# EXERCISE
Please copy each line in the records below that contains the string "rewrite".

(Collected data)

------

Lemma inv_step_master spurious c c' rep mb wb :
  inv c rep mb wb -> thread_step check spurious None c = Some c' -> exists rep' mb', inv c' rep' mb' wb.
Proof.
  intros I Hs. destruct (inv_master _ _ _ _ I) as [Hfits Hroom].
  destruct I as [Ii Im Iw It Io Iid Itt Isl Ib Isz Iq Ith Icr Ir].
  unfold thread_step in Hs. destruct (loop_step _ _ _ _ _) as [[[q th] n]|] eqn:Hl; [|done]. injection Hs as <-.
  assert (Hmaster : match master c with Returned _ => False | _ => True end) by (by destruct (master c)).
  destruct (loop_step_movement true spurious _ _ _ _ _ _ mb Hfits Im Hroom Hl) as (r' & b' & M). clear Hfits Hroom.
  destruct M as [Mi (Mt & _ & _ & Mq & Mb) Mh Mo Mid Mtt Ms _ _ _ _]. exists (rep ++ r'), b'.
  assert (Hok : fAllOk (shared c) = forallb check rep) by (by destruct (master c)).
  split; cbn [shared master workers added results]; try done; try lia.
  - rewrite <-Ii, <-!app_assoc. f_equiv. rewrite (Permutation_app_comm (concat wb) (queue q)), (Permutation_app_comm (concat wb) (queue (shared c))).
    rewrite !app_assoc, <-(app_assoc r'), Mi. done.
  - assert (Hz : match th with Returned _ => lenZ (concat wb) = 0 | _ => fAllOk q = true -> fAllOk (shared c) = true end).
    { destruct th; try done; try (rewrite Mo; by destruct (fAllOk (shared c))). destruct Mo as (_ & _ & _ & _ & Hz).
      pose proof (lenZ_nonneg b'). pose proof (lenZ_nonneg (queue q)). pose proof (lenZ_nonneg (concat wb)). lia. }
    destruct th; try (eapply Forall2_impl; [exact Iw|]; intros w b; by apply holds_batch_mono).
    by eapply holds_batch_all_empty.
  - rewrite forallb_app, <-Hok. destruct th; naive_solver.
  - intros Hth. destruct (Ms Hth) as [? Hn0]. split; [done|]. by apply Hn0.
Qed.

Lemma notify_same a (th : Thread) b : (holds_batch a (notify th) b <-> holds_batch a th b) /\ is_waiting (notify th) = is_waiting th /\
  is_inside (notify th) = is_inside th.
Proof. by destruct th. Qed.

Lemma notify_returned (th : Thread) r : notify th = Returned r <-> th = Returned r.
Proof. by destruct th. Qed.
(** The pages of the [for] loop: from [page] while [page <= end_page]. *)
Fixpoint page_loop (fuel : nat) (page_size page end_page : Z) : option (list Z) :=
  if page <=? end_page then
    match fuel with
    | O => None
    | S fuel' => rest ← page_loop fuel' page_size (u64 (page + page_size)) end_page; Some (page :: rest)
    end
  else Some [].

(** The rounds: one for every page of the range. *)
Definition pages (m : LockedPageManager) (p size : Z) : option (list Z) :=
  let start_page := Z.land p (page_mask m) in
  let end_page := Z.land (u64 (p + size - 1)) (page_mask m) in
  page_loop (Z.to_nat ((end_page - start_page) / page_size m + 1)) (page_size m) start_page end_page.

Definition lock_page (m : LockedPageManager) (page : Z) : LockedPageManager :=
  match histogram m !! page with
  | None => mkManager (page_size m) (<[page := 1]> (histogram m)) (calls m ++ [Lock page])
  | Some n => mkManager (page_size m) (<[page := s32 (n + 1)]> (histogram m)) (calls m)
  end.

Definition unlock_page (m : LockedPageManager) (page : Z) : option LockedPageManager :=
  n ← histogram m !! page;
  let n := s32 (n - 1) in
  Some (if n =? 0
        then mkManager (page_size m) (delete page (histogram m)) (calls m ++ [Unlock page])
        else mkManager (page_size m) (<[page := n]> (histogram m)) (calls m)).

Definition LockRange (p size : Z) (m : LockedPageManager) : option LockedPageManager :=
  if size =? 0 then Some m
  else ps ← pages m p size; Some (fold_left lock_page ps m).

Fixpoint unlock_all (ps : list Z) (m : LockedPageManager) : option LockedPageManager :=
  match ps with [] => Some m | page :: r => m' ← unlock_page m page; unlock_all r m' end.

------

# WORKED SOLUTION
  - rewrite <-Ii, <-!app_assoc. f_equiv. rewrite (Permutation_app_comm (concat wb) (queue q)), (Permutation_app_comm (concat wb) (queue (shared c))).
    rewrite !app_assoc, <-(app_assoc r'), Mi. done.
    { destruct th; try done; try (rewrite Mo; by destruct (fAllOk (shared c))). destruct Mo as (_ & _ & _ & _ & Hz).
  - rewrite forallb_app, <-Hok. destruct th; naive_solver.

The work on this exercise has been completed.